One, much-talked about scene in particular has a half-naked, scuba diving woman pitted against both a shark and an underwater zombie, who then proceed to fight each other in front of her eyes. It’s brave, ingenious decisions such as these which make Zombie (or Zombi 2/Zombie Flesh Eaters, whichever you prefer) so unforgettable, despite its flat-out uninspiring story and characters. Without scenes such as the eye-gouging (which made me squeal like a little girl), or the Spanish Conquistadors rising from their cemetery to interupt Anne and Peter frolicking in the grass (the first time in this zombie marathon that I’ve actually seen the dead rising from the dirt), this film would be pretty dull. However, to say that, is like saying that a Terrence Malick film wouldn’t be very philosophical without its voice overs*. The visceral gore and spilling guts are the film’s identity. They are its heart. And what a brilliantly mangled and gory heart it is.

*Yes, I did somehow manage to reference Malick in a review of a Lucio Fulci horror.


Survival of the Dead (2009)

Survival of the Dead

Survival of the Dead is just bizarre. Half-zombie movie, half-western, it is a confused film that is defeated by its own overblown narrative. George A. Romero squeezes in too many ideas in to too small and cheap a space, resulting in a stifled story that is never straightforward enough to make an impact.
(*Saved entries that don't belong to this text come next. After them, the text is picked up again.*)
Lemma pad_digits w z : (0 < w)%nat → 0 ≤ z < 10 ^ Z.of_nat w → pad w z = digits w z.
Proof.
  revert z. induction w as [|w IH]; intros z Hw Hz; [lia|].
  rewrite Nat2Z.inj_succ, Z.pow_succ_r in Hz by lia. cbn [digits].
  destruct w as [|w'].
  { simpl in Hz. unfold pad. rewrite FormatInt_digit by lia. simpl. by rewrite Z.mod_small by lia. }
  rewrite <-IH by (Z.to_euclidean_division_equations; lia). assert (0 ≤ z) by lia. clear IH Hz. unfold pad.
  destruct (decide (10 ≤ z)) as [Hz'|Hz'].
  - rewrite (FormatInt_step z Hz'), length_append, <-append_assoc. simpl String.length.
    f_equal. f_equal. f_equal. lia.
  - rewrite Z.div_small, Z.mod_small by lia. rewrite FormatInt_digit by lia.
    change (FormatInt 0) with "0". simpl String.length.
    replace (S (S w') - 1)%nat with (S (S w' - 1))%nat by lia. by rewrite <-zeros_snoc.
Qed.

Lemma compare_pad w a b : (0 < w)%nat →
  0 ≤ a < 10 ^ Z.of_nat w → 0 ≤ b < 10 ^ Z.of_nat w →
  String.compare (pad w a) (pad w b) = (a ?= b).
Proof. intros. rewrite !pad_digits by done. by apply compare_digits. Qed.

Lemma length_pad w z : (0 < w)%nat → 0 ≤ z < 10 ^ Z.of_nat w → String.length (pad w z) = w.
Proof. intros. by rewrite pad_digits, length_digits. Qed.

(** Keys of a day and of a month, from the date itself. *)
Definition day_key (date : Z * Z * Z) : string :=
  let '(y, m, d) := date in pad 4 y +:+ "-" +:+ pad 2 m +:+ "-" +:+ pad 2 d.
Definition month_key (date : Z * Z * Z) : string :=
  let '(y, m, d) := date in pad 4 y +:+ "-" +:+ pad 2 m.

Lemma FormatDay_key t : FormatDay t = day_key (CivilDate t).
Proof. unfold FormatDay. by destruct (CivilDate t) as [[??]?]. Qed.
Lemma FormatMonth_key t : FormatMonth t = month_key (CivilDate t).
Proof. unfold FormatMonth. by destruct (CivilDate t) as [[??]?]. Qed.

Lemma compare_pair (a1 a2 b1 b2 : Z) (n : Z) : 0 ≤ a2 < n → 0 ≤ b2 < n →
  match a1 ?= b1 with Eq => a2 ?= b2 | c => c end = (a1 * n + a2 ?= b1 * n + b2).
Proof.
  intros. destruct (Z.compare_spec a1 b1), (Z.compare_spec a2 b2),
    (Z.compare_spec (a1 * n + a2) (b1 * n + b2)); subst; try done; nia.
Qed.

Lemma compare_month_key y m d y' m' d' :
  0 ≤ y < 10000 → 0 ≤ y' < 10000 → 0 ≤ m < 13 → 0 ≤ m' < 13 →
  String.compare (month_key (y, m, d)) (month_key (y', m', d')) = (y * 13 + m ?= y' * 13 + m').
Proof.
  intros. unfold month_key. rewrite compare_append by (rewrite !length_pad by (simpl; lia); done).
  rewrite compare_append by done. rewrite !compare_pad by (simpl; lia). simpl (String.compare "-" "-").
  cbv iota. by apply compare_pair.
Qed.

(** The order of the day keys is the order of the dates: the comparison of the
    quota pruning is a lexicographic test on strings. *)
Lemma compare_day_key y m d y' m' d' :
  0 ≤ y < 10000 → 0 ≤ y' < 10000 → 0 ≤ m < 13 → 0 ≤ m' < 13 → 0 ≤ d < 32 → 0 ≤ d' < 32 →
  String.compare (day_key (y, m, d)) (day_key (y', m', d')) = (rank (y, m, d) ?= rank (y', m', d')).
Proof.
  intros. unfold day_key. rewrite !compare_append by (rewrite ?length_pad by (simpl; lia); done).
  rewrite !compare_pad by (simpl; lia). simpl (String.compare "-" "-"). cbv iota.
  rewrite (compare_pair m d m' d' 32) by done.
  rewrite (compare_pair y (m * 32 + d) y' (m' * 32 + d') 416) by lia.
  unfold rank. f_equal; lia.
Qed.

(** ** Zones without transitions *)

Definition fixed_zone (loc : Location) : Prop := loc_trans loc = [].

Lemma lookup_fixed loc sec : fixed_zone loc → lookup_zone loc sec = (loc_first loc, None, None).
Proof. unfold fixed_zone, lookup_zone. by intros ->. Qed.

Lemma t_loc_Date y m d c loc : t_loc (Date y m d c loc) = loc.
Proof.
  unfold Date. destruct (lookup_zone _ _) as [[offset start] stop]. by destruct (_ =? 0).
Qed.

Lemma local_seconds_Date y m d c loc : fixed_zone loc →
  local_seconds (Date y m d c loc) =
    (days_from_civil (y + (m - 1) / 12) ((m - 1) mod 12 + 1) 1 + (d - 1)) * 86400 + c.
Proof.
  intros Hf. unfold local_seconds. rewrite t_loc_Date. unfold offset_at. rewrite lookup_fixed by done.
  unfold Date. rewrite lookup_fixed by done. simpl. destruct (Z.eqb_spec (loc_first loc) 0); simpl; lia.
Qed.

Lemma CivilDate_Date y m d loc : fixed_zone loc →
  CivilDate (Date y m d 0 loc) =
    civil_from_days (days_from_civil (y + (m - 1) / 12) ((m - 1) mod 12 + 1) 1 + (d - 1)).
Proof.
  intros Hf. unfold CivilDate. rewrite local_seconds_Date by done.
  f_equal. rewrite Z.add_0_r. apply Z.div_mul. lia.
Qed.

Lemma Clock_Date y m d loc : fixed_zone loc → Clock (Date y m d 0 loc) = 0.
Proof.
  intros Hf. unfold Clock. rewrite local_seconds_Date by done. rewrite Z.add_0_r. apply Z_mod_mult.
Qed.

(** *** The first day of a month *)

Lemma days_from_civil_era y m d k :
  days_from_civil (y + 400 * k) m d = days_from_civil y m d + 146097 * k.
Proof.
  unfold days_from_civil. cbv zeta.
  replace (if m <=? 2 then y + 400 * k - 1 else y + 400 * k)
    with ((if m <=? 2 then y - 1 else y) + k * 400) by (destruct (m <=? 2); lia).
  set (y' := if m <=? 2 then y - 1 else y). rewrite Z.div_add by lia.
  replace (y' + k * 400 - (y' / 400 + k) * 400) with (y' - y' / 400 * 400) by lia. lia.
Qed.

Lemma civil_from_days_era z k y m d :
  civil_from_days z = (y, m, d) → civil_from_days (z + 146097 * k) = (y + 400 * k, m, d).
Proof.
  unfold civil_from_days. cbv zeta.
  replace (z + 146097 * k + 719468) with (z + 719468 + k * 146097) by lia. rewrite Z.div_add by lia.
  replace (z + 719468 + k * 146097 - ((z + 719468) / 146097 + k) * 146097)
    with (z + 719468 - (z + 719468) / 146097 * 146097) by lia.
  set (doe := z + 719468 - _). set (a := (z + 719468) / 146097).
  intros [= <- <- <-]. f_equal. f_equal. lia.
Qed.

Lemma civil_of_first y m : 1 ≤ m ≤ 12 → civil_from_days (days_from_civil y m 1) = (y, m, 1).
Proof.
  intros Hm. pose proof (Z.div_mod y 400 ltac:(lia)) as Hy. pose proof (Z.mod_pos_bound y 400 ltac:(lia)).
  assert (civil_from_days (days_from_civil (y mod 400) m 1) = (y mod 400, m, 1)) as Hbase.
  { assert (forallb (λ n, forallb (λ k, bool_decide
        (civil_from_days (days_from_civil (Z.of_nat n) (Z.of_nat k) 1) = (Z.of_nat n, Z.of_nat k, 1)))
        (seq 1 12)) (seq 0 400) = true) as Hall by by vm_compute.
    rewrite <-(Z2Nat.id (y mod 400)), <-(Z2Nat.id m) by lia.
    eapply forallb_forall in Hall; [|apply in_seq; split; [apply Nat.le_0_l|]; instantiate (1 := Z.to_nat (y mod 400)); lia].
    eapply forallb_forall in Hall; [|apply in_seq; instantiate (1 := Z.to_nat m); lia].
    by apply bool_decide_eq_true in Hall. }
  apply (civil_from_days_era _ (y / 400)) in Hbase.
  rewrite <-days_from_civil_era in Hbase.
  by replace (y mod 400 + 400 * (y / 400)) with y in Hbase by lia.
Qed.

Lemma AddDate_days t n k :
  fixed_zone (t_loc t) → CivilDate t = civil_from_days n → Clock t = 0 →
  CivilDate (AddDate t 0 0 k) = civil_from_days (n + k) ∧ Clock (AddDate t 0 0 k) = 0 ∧
  t_loc (AddDate t 0 0 k) = t_loc t.
Proof.
  intros Hf Hc Hk. unfold AddDate. rewrite Hc, Hk.
  destruct (civil_from_days n) as [[y m] d] eqn:E. pose proof (civil_range _ _ _ _ E) as [Hm _].
  rewrite CivilDate_Date, Clock_Date, t_loc_Date by done. split_and!; [|done|done].
  f_equal. apply days_from_civil_of_days in E.
  rewrite Z.div_small, Z.mod_small by lia. rewrite !Z.add_0_r.
  replace (m - 1 + 1) with m by lia. lia.
Qed.

(** Months counted from year 0. *)
Definition month_of (i : Z) : Z * Z * Z := (i / 12, i mod 12 + 1, 1).

Lemma AddDate_months t i k :
  fixed_zone (t_loc t) → CivilDate t = month_of i → Clock t = 0 →
  CivilDate (AddDate t 0 k 0) = month_of (i + k) ∧ Clock (AddDate t 0 k 0) = 0 ∧
  t_loc (AddDate t 0 k 0) = t_loc t.
Proof.
  intros Hf Hc Hk. unfold AddDate. rewrite Hc, Hk. unfold month_of.
  rewrite CivilDate_Date, Clock_Date, t_loc_Date by done. split_and!; [|done|done].
  replace (1 + 0 - 1) with 0 by lia. rewrite Z.add_0_r, civil_of_first by (Z.to_euclidean_division_equations; lia).
  f_equal; f_equal; Z.to_euclidean_division_equations; lia.
Qed.

(** The comparison of day keys is the comparison of the days. *)
Definition printable (date : Z * Z * Z) : Prop := 0 ≤ date.1.1 < 10000.

Lemma compare_days n k :
  printable (civil_from_days n) → printable (civil_from_days k) →
  String.compare (day_key (civil_from_days n)) (day_key (civil_from_days k)) = (n ?= k).
Proof.
  destruct (civil_from_days n) as [[y m] d] eqn:En, (civil_from_days k) as [[y' m'] d'] eqn:Ek.
  pose proof (civil_range _ _ _ _ En). pose proof (civil_range _ _ _ _ Ek).
  unfold printable. intros Hy Hy'. simpl in Hy, Hy'. rewrite compare_day_key by lia. rewrite <-En, <-Ek.
  destruct (Z.compare_spec n k) as [->|Hlt|Hgt].
  - apply Z.compare_refl.
  - by apply Z.compare_lt_iff, rank_mono.
  - by apply Z.compare_gt_iff, rank_mono.
Qed.

Lemma compare_months i j :
  printable (month_of i) → printable (month_of j) →
  String.compare (month_key (month_of i)) (month_key (month_of j)) = (i ?= j).
Proof.
  unfold printable, month_of. intros Hy Hy'. simpl in Hy, Hy'. rewrite compare_month_key by (Z.to_euclidean_division_equations; lia).
  destruct (Z.compare_spec i j) as [->|Hlt|Hgt]; [apply Z.compare_refl|apply Z.compare_lt_iff|apply Z.compare_gt_iff];
    Z.to_euclidean_division_equations; lia.
Qed.

(** ** Zones with transitions

    Offsets within a day of UTC and of each other: [Date] misses the local time
    it is asked for by a day at most, and only around a transition. *)
Definition zone_ok (loc : Location) : Prop :=
  ∀ s s', Z.abs (offset_at loc s) ≤ 86400 ∧ Z.abs (offset_at loc s - offset_at loc s') ≤ 86400.

Lemma UTC_zone_ok : zone_ok UTC.
Proof. by intros s s'. Qed.

Lemma Date_near y m d c loc :
  zone_ok loc →
  let wanted := (days_from_civil (y + (m - 1) / 12) ((m - 1) mod 12 + 1) 1 + (d - 1)) * 86400 + c in
  wanted - 86400 ≤ local_seconds (Date y m d c loc) ≤ wanted + 86400.
Proof.
  intros Hok wanted. unfold local_seconds. rewrite t_loc_Date. unfold Date. fold wanted.
  assert ((lookup_zone loc wanted).1.1 = offset_at loc wanted) as Ho by done.
  destruct (lookup_zone loc wanted) as [[offset start] stop]. simpl in Ho.
  destruct (Z.eqb_spec offset 0) as [->|_]; [simpl; rewrite <- Ho; lia|]. simpl.
  match goal with |- context [if ?b then offset else ?x] => set (o := if b then offset else x) end.
  assert (∃ s, o = offset_at loc s) as [s ->]. { unfold o. case_match; eauto. }
  destruct (Hok s (wanted - offset_at loc s)) as [_ H]. lia.
Qed.

(** The first day of the [i]-th month from year 0. *)
Definition first_day (i : Z) : Z := days_from_civil (i / 12) (i mod 12 + 1) 1.

Lemma first_day_range i : first_day i + 28 ≤ first_day (i + 1) ≤ first_day i + 31.
Proof.
  assert (∀ i k, first_day (i + 4800 * k) = first_day i + 146097 * k) as Hera.
  { intros j k. unfold first_day. rewrite <- days_from_civil_era.
    replace (j + 4800 * k) with (j + 400 * k * 12) by lia. by rewrite Z.div_add, Z.mod_add by lia. }
  pose proof (Z.div_mod i 4800 ltac:(lia)) as Hi. pose proof (Z.mod_pos_bound i 4800 ltac:(lia)).
  rewrite (Z.add_comm (4800 * _)) in Hi.
  assert (first_day i = first_day (i mod 4800) + 146097 * (i / 4800)) as -> by (rewrite <- Hera; by f_equal).
  replace (i + 1) with (i mod 4800 + 1 + 4800 * (i / 4800)) by lia. rewrite !Hera.
  assert (forallb (λ n, (first_day (Z.of_nat n) + 28 <=? first_day (Z.of_nat n + 1)) &&
            (first_day (Z.of_nat n + 1) <=? first_day (Z.of_nat n) + 31)) (seq 0 4800) = true)
    as Hall by by vm_compute.
  eapply forallb_forall in Hall; [|apply in_seq; split; [apply Nat.le_0_l|];
    instantiate (1 := Z.to_nat (i mod 4800)); lia].
  apply andb_true_iff in Hall as [Hlo Hhi]. apply Z.leb_le in Hlo, Hhi. rewrite Z2Nat.id in Hlo, Hhi by lia. lia.
Qed.

Lemma first_day_mono i j : i ≤ j → first_day i + 28 * (j - i) ≤ first_day j.
Proof.
  intros Hij. replace j with (i + Z.of_nat (Z.to_nat (j - i))) by lia.
  generalize (Z.to_nat (j - i)). clear Hij. intros n. induction n as [|n IH].
  - rewrite Z.add_0_r. lia.
  - pose proof (first_day_range (i + Z.of_nat n)) as H.
    replace (i + Z.of_nat n + 1) with (i + Z.of_nat (S n)) in H by lia. lia.
Qed.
Inspired by the Hatfield-McCoy Feud, and by William Wyler’s The Big Country, the film plays out a bitter rivalry between the O’Flynns and the Muldoons, two warring Irish families who live on Plum Island, off the coast of Delaware. In the aftermath of the outbreak, the O’Flynns, led by Patrick (Kenneth Welsh), wish to kill off all of the undead who inhabit the island, whereas the Muldoons, led by Seamus (Richard Fitzpatrick), propose to keep them alive until a cure is found. Patrick’s daughter, Janet (Kathleen Munroe), is fond of horses, yet not so fond of her father, and suggests that he be exiled from the island in order to end the bickering. Meanwhile, National Guard deserters Sergeant ‘Nicotine’ Crockett (played by Alan Van Sprang who briefly appears in both Land and Diary), Kenny, Francisco and Tomboy, hear of Plum Island through a boy’s stories (this character is literally named “Boy”) and decide to seek refuge there. There is some confusion and double-crossing involving Patrick attempting to dupe the guardsmen, but eventually everyone finds themselves on the island together, endlessly arguing, plotting and running around like characters in a blood-soaked soap opera. A couple of twists in the story are an attempt to keep things interesting, and there is some unnecessary love-interest talk which does nothing but make the audience feel that they’ve suddenly tuned in to an episode of Wildfire.

Land and Diary were evidence of Romero’s storytelling skills slipping: in both, the messages trip over themselves to take center stage, kicking over many other important aspects of the films in the process. They glory in their prospective audience, repeating themselves over and over (especially so in Diary), whilst forgetting that the strongest statements in film live and breathe through good drama and visuals. In Survival, the messages may not be so obtrusive, but what we see instead is an uncontrolled excess of narrative threads and pointless dialogue. As a student film from a first-time director, I could forgive this zombie flick for being sloppily written, but as the latest of films from a renowned horror director, this kind of baffling, third-rate drama is heartbreaking. I can only sit patiently and hope that Romero can successfully create something both new and brilliant in the near future, whether it be in the form of his series of comics Empire of the Dead (rumored for release in January) which will purportedly involve vampires as well as zombies, or in the form of a film that, dare I say it, leaves the undead alone to focus on something else entirely.